### Action item
Lines to return, exactly: from the line with "delete_children fuel h this" to the line with "Definition DeleteChildren (h" in the entries below, both included.

### Provided data
────────────────────────────────────────
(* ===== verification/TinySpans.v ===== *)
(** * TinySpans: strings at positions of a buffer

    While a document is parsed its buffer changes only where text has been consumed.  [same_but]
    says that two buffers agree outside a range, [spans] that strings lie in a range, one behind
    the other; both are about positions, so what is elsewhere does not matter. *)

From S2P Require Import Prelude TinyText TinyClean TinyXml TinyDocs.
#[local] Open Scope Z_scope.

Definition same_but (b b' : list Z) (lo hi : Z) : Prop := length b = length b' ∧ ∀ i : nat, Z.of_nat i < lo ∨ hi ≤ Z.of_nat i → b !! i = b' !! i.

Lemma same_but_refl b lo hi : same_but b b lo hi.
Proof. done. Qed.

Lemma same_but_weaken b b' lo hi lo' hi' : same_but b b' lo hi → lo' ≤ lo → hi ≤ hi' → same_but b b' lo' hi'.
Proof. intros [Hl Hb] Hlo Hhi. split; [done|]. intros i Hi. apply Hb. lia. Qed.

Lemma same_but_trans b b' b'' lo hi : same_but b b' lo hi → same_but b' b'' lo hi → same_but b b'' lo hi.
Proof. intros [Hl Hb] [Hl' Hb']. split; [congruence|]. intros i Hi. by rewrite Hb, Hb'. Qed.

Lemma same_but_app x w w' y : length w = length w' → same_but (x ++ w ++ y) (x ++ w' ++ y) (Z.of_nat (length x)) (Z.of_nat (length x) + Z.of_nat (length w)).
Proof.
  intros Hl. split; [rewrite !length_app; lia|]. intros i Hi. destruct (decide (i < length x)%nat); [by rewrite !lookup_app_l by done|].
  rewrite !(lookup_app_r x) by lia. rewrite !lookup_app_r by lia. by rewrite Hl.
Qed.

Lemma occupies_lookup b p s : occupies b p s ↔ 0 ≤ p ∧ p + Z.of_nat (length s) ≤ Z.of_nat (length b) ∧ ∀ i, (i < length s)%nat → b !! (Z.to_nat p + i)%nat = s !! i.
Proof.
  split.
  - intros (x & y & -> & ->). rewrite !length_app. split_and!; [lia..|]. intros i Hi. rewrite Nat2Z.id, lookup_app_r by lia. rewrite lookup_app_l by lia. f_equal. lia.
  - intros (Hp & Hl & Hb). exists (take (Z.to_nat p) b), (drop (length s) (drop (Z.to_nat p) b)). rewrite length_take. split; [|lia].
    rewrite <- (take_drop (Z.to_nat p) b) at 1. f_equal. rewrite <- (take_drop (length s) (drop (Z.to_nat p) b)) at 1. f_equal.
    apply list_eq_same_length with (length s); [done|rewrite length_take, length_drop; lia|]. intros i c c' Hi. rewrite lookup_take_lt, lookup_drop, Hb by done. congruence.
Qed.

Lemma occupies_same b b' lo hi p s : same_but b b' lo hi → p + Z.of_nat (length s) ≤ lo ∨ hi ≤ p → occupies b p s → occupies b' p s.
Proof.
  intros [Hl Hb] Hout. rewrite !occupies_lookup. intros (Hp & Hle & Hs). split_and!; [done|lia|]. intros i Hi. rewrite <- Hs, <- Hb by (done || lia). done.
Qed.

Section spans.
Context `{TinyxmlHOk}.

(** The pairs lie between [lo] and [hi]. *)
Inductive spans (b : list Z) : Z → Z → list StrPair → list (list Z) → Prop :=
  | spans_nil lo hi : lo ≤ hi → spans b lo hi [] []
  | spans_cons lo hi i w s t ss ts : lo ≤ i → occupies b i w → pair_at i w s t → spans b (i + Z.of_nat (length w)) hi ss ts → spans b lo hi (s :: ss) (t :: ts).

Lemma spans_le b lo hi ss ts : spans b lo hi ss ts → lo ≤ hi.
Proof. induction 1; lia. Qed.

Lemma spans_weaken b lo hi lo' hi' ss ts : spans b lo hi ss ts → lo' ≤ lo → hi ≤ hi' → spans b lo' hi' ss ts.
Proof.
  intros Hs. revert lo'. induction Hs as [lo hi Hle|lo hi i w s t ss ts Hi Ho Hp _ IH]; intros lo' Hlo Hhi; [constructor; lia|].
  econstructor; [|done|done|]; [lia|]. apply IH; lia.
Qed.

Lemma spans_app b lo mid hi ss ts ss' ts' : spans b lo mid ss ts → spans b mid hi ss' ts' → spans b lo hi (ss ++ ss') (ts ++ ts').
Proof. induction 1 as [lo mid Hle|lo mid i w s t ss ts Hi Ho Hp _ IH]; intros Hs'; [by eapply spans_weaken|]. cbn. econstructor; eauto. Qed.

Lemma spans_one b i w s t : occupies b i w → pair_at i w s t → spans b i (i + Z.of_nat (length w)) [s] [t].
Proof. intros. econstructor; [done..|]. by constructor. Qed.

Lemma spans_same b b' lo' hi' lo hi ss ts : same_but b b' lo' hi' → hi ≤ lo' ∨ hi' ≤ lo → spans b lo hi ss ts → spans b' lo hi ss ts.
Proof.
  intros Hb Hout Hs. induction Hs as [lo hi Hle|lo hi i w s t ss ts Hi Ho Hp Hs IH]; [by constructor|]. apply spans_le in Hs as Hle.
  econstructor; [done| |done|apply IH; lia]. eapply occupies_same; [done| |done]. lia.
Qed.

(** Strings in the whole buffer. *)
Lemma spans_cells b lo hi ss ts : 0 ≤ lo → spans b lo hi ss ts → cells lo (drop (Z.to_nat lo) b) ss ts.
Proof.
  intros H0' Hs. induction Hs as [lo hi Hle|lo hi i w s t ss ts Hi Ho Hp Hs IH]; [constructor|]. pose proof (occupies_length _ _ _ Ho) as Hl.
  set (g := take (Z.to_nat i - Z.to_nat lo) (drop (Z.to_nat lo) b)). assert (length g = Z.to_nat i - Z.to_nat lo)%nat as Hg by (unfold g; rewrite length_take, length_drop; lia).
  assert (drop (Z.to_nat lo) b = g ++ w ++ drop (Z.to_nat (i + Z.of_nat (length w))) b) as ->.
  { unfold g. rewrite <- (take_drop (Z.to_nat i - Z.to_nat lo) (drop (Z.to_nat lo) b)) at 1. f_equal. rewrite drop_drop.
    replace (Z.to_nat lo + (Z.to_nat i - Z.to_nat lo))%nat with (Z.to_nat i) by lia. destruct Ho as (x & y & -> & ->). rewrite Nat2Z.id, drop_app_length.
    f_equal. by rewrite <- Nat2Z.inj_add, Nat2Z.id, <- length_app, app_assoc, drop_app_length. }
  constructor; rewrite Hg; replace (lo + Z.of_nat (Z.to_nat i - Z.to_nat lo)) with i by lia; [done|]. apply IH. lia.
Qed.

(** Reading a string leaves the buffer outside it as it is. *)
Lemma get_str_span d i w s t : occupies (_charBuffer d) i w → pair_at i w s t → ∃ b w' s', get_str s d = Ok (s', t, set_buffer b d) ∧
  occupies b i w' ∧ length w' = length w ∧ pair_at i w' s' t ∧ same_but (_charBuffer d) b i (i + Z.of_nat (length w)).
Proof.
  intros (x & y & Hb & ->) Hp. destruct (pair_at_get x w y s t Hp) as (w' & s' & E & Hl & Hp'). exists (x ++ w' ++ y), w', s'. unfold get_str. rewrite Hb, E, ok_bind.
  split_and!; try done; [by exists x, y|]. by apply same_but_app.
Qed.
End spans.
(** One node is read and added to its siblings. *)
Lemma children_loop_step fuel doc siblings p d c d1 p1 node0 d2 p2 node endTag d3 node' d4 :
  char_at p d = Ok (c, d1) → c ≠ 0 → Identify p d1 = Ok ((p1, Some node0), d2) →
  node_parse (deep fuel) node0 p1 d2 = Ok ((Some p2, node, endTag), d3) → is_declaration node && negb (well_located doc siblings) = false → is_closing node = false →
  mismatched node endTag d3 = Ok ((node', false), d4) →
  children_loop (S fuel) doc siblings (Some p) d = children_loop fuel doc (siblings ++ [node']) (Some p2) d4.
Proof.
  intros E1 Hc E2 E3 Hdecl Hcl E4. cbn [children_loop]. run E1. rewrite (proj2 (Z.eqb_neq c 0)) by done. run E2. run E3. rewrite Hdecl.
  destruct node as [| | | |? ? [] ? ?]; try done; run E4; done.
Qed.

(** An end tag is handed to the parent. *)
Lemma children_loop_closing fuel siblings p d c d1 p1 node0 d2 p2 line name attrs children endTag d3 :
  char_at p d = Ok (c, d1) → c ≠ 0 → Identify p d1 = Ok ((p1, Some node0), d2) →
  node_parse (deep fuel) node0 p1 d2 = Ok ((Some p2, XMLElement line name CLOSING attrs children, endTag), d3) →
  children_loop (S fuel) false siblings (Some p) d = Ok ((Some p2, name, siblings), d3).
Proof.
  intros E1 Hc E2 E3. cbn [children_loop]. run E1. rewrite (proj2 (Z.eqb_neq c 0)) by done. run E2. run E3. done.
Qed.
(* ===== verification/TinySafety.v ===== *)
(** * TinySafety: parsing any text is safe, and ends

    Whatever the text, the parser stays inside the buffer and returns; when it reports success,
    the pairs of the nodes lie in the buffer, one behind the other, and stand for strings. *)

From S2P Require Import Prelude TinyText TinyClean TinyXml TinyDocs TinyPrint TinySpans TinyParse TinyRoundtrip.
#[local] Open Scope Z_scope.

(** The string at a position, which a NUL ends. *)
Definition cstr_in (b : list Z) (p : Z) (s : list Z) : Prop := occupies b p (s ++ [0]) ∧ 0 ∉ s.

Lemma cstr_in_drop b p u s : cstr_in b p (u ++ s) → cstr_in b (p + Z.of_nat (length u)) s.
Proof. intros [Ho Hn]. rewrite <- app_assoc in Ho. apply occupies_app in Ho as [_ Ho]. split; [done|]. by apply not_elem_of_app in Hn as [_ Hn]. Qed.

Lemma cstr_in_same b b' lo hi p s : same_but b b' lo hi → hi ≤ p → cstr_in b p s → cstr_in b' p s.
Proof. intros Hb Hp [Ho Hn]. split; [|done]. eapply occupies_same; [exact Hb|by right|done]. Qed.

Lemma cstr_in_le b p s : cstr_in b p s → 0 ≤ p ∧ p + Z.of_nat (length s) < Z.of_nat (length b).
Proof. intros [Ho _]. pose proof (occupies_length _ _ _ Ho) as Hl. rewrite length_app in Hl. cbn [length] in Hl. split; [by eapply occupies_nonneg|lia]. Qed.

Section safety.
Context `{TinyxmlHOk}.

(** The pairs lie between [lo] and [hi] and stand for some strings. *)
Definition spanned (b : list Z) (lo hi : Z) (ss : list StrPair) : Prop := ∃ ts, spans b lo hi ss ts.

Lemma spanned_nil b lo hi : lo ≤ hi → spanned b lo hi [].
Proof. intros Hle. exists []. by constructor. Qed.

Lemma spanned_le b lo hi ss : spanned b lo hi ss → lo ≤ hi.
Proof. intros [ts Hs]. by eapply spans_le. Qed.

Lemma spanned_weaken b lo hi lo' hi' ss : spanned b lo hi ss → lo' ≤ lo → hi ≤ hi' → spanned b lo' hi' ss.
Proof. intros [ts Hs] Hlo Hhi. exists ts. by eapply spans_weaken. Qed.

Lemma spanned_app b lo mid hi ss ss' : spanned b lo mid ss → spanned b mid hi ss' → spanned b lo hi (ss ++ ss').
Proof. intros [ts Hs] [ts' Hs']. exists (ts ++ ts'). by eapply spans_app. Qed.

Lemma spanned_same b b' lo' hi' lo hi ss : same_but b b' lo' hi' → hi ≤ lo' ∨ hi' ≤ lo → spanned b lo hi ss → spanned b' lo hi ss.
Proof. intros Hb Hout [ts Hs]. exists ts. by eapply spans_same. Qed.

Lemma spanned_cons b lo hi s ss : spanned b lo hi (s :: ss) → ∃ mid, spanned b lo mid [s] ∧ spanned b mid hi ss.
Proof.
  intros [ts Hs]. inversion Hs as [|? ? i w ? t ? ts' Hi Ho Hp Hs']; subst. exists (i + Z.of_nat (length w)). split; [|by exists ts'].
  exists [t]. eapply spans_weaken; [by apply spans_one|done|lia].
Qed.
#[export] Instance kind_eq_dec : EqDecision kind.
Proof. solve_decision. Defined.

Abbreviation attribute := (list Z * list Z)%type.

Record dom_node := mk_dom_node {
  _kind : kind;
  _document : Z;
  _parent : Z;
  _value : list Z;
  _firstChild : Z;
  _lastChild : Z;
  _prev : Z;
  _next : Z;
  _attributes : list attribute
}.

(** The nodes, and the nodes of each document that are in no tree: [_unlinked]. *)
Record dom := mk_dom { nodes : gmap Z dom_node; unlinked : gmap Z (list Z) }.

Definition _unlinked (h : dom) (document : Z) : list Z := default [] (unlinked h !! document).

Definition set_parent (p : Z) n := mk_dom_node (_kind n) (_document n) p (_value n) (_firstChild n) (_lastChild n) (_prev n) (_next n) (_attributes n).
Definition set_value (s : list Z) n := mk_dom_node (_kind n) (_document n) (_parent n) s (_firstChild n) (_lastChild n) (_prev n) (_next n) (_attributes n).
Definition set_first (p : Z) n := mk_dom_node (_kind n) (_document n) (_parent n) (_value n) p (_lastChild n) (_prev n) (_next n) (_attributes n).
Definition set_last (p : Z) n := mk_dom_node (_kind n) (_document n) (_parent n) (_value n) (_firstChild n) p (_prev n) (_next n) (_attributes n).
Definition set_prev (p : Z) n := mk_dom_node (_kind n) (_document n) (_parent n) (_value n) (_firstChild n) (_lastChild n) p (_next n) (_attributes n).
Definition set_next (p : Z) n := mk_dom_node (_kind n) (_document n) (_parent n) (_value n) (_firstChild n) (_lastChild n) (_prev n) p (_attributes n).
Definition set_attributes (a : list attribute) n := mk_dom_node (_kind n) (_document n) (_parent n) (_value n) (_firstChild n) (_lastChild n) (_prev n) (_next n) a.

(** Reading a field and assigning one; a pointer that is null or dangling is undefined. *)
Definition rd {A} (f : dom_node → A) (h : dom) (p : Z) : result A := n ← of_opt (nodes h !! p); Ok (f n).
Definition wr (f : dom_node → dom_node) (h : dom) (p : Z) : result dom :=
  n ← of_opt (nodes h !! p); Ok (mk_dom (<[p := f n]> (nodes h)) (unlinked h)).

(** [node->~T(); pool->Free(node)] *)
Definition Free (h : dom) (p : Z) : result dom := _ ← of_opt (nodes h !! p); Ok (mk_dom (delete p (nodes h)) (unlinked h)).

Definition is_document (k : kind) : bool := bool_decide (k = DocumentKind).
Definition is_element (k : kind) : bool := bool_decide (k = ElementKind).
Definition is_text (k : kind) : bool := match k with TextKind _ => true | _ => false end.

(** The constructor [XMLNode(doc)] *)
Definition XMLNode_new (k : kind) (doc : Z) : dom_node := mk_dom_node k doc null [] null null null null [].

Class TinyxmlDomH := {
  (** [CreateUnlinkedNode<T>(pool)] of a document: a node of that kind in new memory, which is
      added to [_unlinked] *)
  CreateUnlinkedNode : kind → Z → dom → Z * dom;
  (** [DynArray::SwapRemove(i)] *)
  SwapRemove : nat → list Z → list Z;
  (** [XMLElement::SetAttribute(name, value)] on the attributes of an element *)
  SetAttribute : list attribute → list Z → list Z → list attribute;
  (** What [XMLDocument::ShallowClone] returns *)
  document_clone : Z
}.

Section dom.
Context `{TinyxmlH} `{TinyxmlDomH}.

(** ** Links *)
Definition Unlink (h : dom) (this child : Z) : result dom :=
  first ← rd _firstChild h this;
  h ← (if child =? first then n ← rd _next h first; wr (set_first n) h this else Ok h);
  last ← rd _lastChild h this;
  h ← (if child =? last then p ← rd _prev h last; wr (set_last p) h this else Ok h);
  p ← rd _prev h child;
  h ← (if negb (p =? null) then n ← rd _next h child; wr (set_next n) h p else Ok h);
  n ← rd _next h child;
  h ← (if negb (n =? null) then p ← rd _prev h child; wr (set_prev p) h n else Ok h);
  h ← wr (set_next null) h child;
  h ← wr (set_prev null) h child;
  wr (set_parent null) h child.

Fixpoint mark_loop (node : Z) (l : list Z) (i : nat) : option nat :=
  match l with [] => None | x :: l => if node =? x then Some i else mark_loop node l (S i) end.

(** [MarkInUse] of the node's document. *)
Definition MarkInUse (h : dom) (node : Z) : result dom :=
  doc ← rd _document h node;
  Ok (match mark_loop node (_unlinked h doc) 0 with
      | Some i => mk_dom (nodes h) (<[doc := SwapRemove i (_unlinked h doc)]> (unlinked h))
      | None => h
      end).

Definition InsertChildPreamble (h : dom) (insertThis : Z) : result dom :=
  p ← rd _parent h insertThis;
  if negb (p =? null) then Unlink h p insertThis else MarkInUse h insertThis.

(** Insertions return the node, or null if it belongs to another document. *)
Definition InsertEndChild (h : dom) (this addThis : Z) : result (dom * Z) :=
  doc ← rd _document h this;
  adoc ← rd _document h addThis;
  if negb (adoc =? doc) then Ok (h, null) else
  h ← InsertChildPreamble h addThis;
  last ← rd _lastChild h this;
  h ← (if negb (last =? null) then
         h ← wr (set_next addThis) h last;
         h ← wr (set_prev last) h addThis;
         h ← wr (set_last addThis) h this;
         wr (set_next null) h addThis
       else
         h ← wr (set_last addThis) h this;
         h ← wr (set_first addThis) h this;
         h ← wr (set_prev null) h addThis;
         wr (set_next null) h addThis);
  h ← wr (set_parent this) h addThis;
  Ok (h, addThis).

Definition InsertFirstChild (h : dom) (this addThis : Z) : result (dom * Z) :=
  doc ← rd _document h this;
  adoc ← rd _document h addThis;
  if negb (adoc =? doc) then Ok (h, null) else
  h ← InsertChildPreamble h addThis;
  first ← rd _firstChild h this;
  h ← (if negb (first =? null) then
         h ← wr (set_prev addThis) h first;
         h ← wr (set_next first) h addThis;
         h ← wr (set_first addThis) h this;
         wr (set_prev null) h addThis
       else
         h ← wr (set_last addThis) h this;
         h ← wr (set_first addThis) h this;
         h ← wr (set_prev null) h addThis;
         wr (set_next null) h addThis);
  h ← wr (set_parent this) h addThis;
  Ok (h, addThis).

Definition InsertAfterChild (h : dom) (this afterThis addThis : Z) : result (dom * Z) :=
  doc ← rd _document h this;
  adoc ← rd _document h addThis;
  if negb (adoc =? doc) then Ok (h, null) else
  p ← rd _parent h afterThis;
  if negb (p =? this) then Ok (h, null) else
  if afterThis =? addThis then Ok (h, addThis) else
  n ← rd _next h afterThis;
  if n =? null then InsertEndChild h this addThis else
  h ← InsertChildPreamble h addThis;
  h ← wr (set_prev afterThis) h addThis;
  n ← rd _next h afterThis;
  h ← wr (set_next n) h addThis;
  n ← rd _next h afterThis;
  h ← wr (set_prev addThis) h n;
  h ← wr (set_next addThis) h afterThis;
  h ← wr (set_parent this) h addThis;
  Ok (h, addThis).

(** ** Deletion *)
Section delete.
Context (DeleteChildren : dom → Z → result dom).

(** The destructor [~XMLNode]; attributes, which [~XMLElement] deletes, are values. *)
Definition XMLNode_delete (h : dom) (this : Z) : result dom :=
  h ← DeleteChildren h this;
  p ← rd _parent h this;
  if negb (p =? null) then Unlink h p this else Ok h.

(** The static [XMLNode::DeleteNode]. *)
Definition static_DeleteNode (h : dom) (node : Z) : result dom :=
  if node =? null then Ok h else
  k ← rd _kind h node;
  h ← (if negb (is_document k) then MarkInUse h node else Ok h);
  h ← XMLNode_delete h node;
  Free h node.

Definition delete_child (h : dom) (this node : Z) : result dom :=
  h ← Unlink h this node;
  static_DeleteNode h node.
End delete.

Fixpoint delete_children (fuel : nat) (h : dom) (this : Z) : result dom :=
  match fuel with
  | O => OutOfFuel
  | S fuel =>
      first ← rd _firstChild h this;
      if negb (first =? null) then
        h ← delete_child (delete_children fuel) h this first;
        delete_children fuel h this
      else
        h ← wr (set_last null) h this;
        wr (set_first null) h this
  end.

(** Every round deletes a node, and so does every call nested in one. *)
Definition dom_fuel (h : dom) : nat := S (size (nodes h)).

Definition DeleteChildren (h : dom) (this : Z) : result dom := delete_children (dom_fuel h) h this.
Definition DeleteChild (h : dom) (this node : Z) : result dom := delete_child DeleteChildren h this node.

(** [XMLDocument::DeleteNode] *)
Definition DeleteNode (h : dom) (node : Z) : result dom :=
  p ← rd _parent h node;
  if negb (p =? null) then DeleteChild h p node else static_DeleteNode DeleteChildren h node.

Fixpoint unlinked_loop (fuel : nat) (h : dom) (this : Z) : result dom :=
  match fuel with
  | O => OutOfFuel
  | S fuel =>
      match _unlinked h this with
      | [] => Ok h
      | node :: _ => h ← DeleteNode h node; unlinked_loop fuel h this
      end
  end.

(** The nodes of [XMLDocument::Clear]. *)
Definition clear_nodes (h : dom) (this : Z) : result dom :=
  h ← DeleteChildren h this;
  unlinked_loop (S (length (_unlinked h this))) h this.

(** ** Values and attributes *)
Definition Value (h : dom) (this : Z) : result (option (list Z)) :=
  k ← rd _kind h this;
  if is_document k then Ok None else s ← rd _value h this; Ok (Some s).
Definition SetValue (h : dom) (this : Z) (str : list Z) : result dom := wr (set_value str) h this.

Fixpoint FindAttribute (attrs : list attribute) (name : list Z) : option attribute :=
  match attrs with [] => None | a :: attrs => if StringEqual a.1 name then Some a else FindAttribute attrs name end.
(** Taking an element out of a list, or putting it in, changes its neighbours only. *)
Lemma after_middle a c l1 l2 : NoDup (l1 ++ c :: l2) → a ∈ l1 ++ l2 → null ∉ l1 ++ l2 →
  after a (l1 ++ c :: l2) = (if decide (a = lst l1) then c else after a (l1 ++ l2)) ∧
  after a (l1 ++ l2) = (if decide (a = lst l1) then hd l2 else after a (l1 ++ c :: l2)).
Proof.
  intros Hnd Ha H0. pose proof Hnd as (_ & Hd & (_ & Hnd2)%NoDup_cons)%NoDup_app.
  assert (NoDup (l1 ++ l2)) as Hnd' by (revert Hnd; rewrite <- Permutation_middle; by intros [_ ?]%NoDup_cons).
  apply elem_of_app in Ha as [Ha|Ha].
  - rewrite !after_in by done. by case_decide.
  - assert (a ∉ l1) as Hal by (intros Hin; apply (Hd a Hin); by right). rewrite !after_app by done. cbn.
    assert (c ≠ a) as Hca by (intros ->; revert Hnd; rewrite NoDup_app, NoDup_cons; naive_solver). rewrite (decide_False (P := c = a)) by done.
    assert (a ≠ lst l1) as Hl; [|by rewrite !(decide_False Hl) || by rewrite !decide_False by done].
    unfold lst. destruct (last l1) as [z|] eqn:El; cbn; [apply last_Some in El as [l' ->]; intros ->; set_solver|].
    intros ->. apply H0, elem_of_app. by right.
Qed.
────────────────────────────────────────
### Output of the exercise
        delete_children fuel h this
      else
        h ← wr (set_last null) h this;
        wr (set_first null) h this
  end.

(** Every round deletes a node, and so does every call nested in one. *)
Definition dom_fuel (h : dom) : nat := S (size (nodes h)).

Definition DeleteChildren (h : dom) (this : Z) : result dom := delete_children (dom_fuel h) h this.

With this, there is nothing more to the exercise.